DATASET ENTRIES.
════

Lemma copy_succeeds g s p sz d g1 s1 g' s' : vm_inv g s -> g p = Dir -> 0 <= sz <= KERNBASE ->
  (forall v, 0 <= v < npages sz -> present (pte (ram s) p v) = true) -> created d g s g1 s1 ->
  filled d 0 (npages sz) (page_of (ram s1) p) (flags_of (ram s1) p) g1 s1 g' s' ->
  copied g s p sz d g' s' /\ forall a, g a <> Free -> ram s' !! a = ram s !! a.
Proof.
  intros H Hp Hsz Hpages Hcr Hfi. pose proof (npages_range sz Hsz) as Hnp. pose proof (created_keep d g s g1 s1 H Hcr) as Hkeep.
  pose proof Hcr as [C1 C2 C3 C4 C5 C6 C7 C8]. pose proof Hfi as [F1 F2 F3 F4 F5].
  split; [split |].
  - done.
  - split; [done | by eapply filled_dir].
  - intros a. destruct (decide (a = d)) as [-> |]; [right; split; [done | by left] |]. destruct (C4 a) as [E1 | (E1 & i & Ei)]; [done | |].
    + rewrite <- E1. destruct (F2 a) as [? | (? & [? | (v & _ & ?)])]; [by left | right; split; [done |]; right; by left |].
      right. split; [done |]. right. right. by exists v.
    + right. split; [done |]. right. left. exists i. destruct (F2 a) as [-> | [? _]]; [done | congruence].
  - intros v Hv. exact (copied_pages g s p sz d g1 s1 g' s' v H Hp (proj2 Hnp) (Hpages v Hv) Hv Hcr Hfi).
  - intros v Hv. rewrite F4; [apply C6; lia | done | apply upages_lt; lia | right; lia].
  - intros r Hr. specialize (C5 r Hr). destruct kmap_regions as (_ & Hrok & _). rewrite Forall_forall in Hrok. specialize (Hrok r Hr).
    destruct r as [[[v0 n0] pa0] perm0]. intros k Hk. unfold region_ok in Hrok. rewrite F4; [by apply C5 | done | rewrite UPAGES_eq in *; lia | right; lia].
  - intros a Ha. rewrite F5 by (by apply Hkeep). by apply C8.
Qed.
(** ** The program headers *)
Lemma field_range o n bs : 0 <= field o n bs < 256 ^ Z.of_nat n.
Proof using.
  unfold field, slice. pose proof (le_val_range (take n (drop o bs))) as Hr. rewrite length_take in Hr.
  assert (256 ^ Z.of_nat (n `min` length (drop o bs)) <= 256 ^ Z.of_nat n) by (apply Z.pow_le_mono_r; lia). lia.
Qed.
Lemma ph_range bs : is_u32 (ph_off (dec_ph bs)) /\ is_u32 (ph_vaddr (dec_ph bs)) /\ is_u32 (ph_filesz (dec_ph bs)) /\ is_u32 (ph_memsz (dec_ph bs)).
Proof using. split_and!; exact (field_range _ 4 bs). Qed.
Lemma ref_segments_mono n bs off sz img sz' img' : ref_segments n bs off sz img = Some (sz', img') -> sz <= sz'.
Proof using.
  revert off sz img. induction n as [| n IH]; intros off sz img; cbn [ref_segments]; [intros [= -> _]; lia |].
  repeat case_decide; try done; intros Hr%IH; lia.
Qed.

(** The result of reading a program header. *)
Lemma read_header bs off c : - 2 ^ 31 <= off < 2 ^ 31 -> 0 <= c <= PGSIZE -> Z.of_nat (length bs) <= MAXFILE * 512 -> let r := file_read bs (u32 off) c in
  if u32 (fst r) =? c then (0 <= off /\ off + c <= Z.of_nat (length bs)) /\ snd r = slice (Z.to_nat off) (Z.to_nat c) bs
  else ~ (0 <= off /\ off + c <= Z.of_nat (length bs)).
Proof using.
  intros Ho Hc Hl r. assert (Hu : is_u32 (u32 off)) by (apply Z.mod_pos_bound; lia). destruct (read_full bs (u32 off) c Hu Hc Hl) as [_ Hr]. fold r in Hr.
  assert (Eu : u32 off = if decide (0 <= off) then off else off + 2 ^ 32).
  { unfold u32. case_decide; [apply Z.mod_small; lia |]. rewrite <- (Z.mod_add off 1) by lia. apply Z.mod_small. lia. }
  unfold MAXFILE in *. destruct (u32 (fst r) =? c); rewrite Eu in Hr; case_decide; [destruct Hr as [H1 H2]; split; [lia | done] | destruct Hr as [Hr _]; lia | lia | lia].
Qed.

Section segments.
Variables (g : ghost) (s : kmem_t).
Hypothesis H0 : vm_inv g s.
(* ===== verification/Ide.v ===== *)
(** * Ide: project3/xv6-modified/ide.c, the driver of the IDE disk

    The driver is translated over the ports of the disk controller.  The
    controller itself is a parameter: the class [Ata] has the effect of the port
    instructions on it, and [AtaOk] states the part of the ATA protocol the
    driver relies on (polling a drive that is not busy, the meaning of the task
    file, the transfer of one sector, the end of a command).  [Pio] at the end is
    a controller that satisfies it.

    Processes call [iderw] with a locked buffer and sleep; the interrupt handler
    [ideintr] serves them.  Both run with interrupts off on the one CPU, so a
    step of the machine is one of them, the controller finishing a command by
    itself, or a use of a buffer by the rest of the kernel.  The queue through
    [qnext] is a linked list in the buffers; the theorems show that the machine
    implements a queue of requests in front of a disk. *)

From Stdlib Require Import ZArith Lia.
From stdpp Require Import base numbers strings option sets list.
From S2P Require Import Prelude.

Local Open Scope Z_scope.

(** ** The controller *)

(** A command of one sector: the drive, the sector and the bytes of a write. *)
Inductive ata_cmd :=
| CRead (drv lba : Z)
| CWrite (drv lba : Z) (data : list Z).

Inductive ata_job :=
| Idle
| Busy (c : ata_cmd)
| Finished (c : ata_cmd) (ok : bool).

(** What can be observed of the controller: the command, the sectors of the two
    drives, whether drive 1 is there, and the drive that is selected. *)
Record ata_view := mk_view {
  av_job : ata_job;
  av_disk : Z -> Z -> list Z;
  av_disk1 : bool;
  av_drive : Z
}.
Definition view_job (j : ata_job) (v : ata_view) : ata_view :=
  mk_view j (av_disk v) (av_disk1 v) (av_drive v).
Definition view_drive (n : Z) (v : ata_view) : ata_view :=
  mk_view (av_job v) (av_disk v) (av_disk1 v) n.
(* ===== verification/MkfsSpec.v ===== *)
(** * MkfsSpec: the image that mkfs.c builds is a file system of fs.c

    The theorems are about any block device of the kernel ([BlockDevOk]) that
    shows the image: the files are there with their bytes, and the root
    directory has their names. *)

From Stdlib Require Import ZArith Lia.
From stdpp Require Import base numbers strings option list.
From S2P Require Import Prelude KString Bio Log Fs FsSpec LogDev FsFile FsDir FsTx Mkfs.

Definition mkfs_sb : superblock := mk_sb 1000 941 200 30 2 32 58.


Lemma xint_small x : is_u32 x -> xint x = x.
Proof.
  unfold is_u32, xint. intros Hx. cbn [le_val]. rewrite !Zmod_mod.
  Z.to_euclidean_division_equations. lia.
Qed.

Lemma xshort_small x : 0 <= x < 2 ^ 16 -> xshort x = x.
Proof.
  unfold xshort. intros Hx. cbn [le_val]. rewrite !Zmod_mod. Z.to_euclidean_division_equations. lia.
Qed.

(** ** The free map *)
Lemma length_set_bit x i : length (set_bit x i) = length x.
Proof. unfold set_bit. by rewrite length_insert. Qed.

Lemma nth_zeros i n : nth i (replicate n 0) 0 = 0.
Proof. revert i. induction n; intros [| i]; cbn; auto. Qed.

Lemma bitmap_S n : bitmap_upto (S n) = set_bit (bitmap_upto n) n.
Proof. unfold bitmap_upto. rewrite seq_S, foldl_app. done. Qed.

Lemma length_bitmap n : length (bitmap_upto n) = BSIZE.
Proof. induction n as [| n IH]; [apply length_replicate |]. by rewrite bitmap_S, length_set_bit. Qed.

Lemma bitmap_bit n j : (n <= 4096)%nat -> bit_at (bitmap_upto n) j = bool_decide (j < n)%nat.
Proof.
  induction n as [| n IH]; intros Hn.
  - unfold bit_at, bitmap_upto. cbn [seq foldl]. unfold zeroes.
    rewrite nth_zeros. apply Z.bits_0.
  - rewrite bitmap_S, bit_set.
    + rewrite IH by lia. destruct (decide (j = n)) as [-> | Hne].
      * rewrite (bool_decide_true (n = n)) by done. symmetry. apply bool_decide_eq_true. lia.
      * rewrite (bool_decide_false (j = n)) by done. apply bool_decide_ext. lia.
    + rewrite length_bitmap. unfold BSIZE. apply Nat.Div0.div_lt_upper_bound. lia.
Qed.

════

INSTRUCTIONS FOR THE TASK. Print only the lines that run from the start of the listing to the line bearing "[done | congruence]."; please keep the first line and that last one, exactly as they appear.

ANSWER AREA.
Lemma copy_succeeds g s p sz d g1 s1 g' s' : vm_inv g s -> g p = Dir -> 0 <= sz <= KERNBASE ->
  (forall v, 0 <= v < npages sz -> present (pte (ram s) p v) = true) -> created d g s g1 s1 ->
  filled d 0 (npages sz) (page_of (ram s1) p) (flags_of (ram s1) p) g1 s1 g' s' ->
  copied g s p sz d g' s' /\ forall a, g a <> Free -> ram s' !! a = ram s !! a.
Proof.
  intros H Hp Hsz Hpages Hcr Hfi. pose proof (npages_range sz Hsz) as Hnp. pose proof (created_keep d g s g1 s1 H Hcr) as Hkeep.
  pose proof Hcr as [C1 C2 C3 C4 C5 C6 C7 C8]. pose proof Hfi as [F1 F2 F3 F4 F5].
  split; [split |].
  - done.
  - split; [done | by eapply filled_dir].
  - intros a. destruct (decide (a = d)) as [-> |]; [right; split; [done | by left] |]. destruct (C4 a) as [E1 | (E1 & i & Ei)]; [done | |].
    + rewrite <- E1. destruct (F2 a) as [? | (? & [? | (v & _ & ?)])]; [by left | right; split; [done |]; right; by left |].
      right. split; [done |]. right. right. by exists v.
    + right. split; [done |]. right. left. exists i. destruct (F2 a) as [-> | [? _]]; [done | congruence].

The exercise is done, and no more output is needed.